Essay Contest Winners
1st Place • Grades 3-5: 
Kaitlyn Hanlon, Fifth grade, St. Leo the Great School, Lincroft, Monmouth County

Four years ago, my Poppi was diagnosed with Alzheimer’s disease. Poppi was always smart, fun, and loving. He liked to play baseball with my cousins and my brother. My favorite memory of him is playing games together.

Little by little, Poppi began to change. He lost his memory. He lost his ability to walk and do the most basic and simple things in life. Nana, my grandmother, loved Poppi. Nana refused to put Poppi in a nursing home. Poppi always said that the only way he wanted to leave home was “feet first.” So Nana made sure that he stayed in his home until he passed away.

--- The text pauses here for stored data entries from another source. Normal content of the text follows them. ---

(** ** urllib.parse

    [parse_qs] and [parse_qsl] of the Python standard library, as called
    here: [strict_parsing=False], no [max_num_fields], the separator [&]. *)

Module Urllib.
Section WithPercentDecoder.

(** The percent-decoder of [unquote] ([%XX] escapes turned into bytes and
    decoded with [errors='replace']) is the standard library's; it is
    only reached for a string that contains a percent sign. *)
Variable unquote_percent : string → string.

Definition unquote (s : string) : string :=
  if PyStr.contains "%" s then unquote_percent s else s.

(** One [name_value] of [qs.split('&')] in [parse_qsl], with
    [strict_parsing=False]: the list of pairs this field appends. *)
Definition parse_field (keep_blank_values : bool) (name_value : string)
  : list (string * string) :=
  if PyStr.is_empty name_value then []
  else
    let nv := PyStr.split1 "=" name_value in
    let nv' :=
      if negb (length nv =? 2)%nat then
        if keep_blank_values then Some (nv ++ [""]) else None
      else Some nv in
    match nv' with
    | Some [n; v] =>
        if negb (PyStr.is_empty v) || keep_blank_values then
          [(unquote (PyStr.replace "+" " " n),
            unquote (PyStr.replace "+" " " v))]
        else []
    | _ => []
    end.

Definition parse_qsl (qs : string) (keep_blank_values : bool)
  : list (string * string) :=
  flat_map (parse_field keep_blank_values) (PyStr.split "&" qs).

(** The loop body of [parse_qs]: append to the list of a known name, start
    a list for a new one. *)
Definition add_pair (parsed_result : gmap string (list string))
    (p : string * string) : gmap string (list string) :=
  match parsed_result !! p.1 with
  | Some l => <[p.1 := l ++ [p.2]]> parsed_result
  | None => <[p.1 := [p.2]]> parsed_result
  end.
(** * Chat media routes: transcription, upload and removal of attachments

    A shallow embedding of [Backend/chat_media_routes.py] (the Flask blueprint
    [chat_media_bp]) and the properties of its three handlers,
    [transcribe_audio], [upload_file] and [delete_file].

    Conventions of the embedding.
    - A Python [str] is a Rocq [string]; one [ascii] stands for one character
      (code points below 256).  Accented letters of the French messages are
      kept as the source file spells them.
    - A Python [set] of extensions is a [gset string].  Iterating a set (the
      [for] loop of [delete_file], [", ".join(...)]) visits its elements in
      an order the language does not fix: every such iteration takes the
      order as a list, and the theorems assume no more of it than that it
      enumerates the set.
    - The filesystem, the process environment, the random source and the
      external capabilities (OpenAI, Pillow, PyPDF2, werkzeug's
      [secure_filename]) are inputs of the handlers: a handler is a function
      of the request, of those inputs and of the state it starts in. *)

From Stdlib Require Import ZArith NArith String Ascii List Lia.
From stdpp Require Import base option strings list gmap pretty.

Nana took good care of Poppi. Nurses and my aunts and uncles helped her. They set up a bedroom for Poppi in the family room so that he did not have to go upstairs. They fed him. They bathed him, brushed his teeth, and dressed him. They had a special piece of medical equipment that they used to help him get up out of bed and into a wheelchair.

When we visited Poppi, we held his hands and said hello. Nana always told us, “put your face where he can see you.” Sometimes he smiled when we did that. We showed Poppi pictures. We talked to Poppi but sometimes he wasn’t able to talk back.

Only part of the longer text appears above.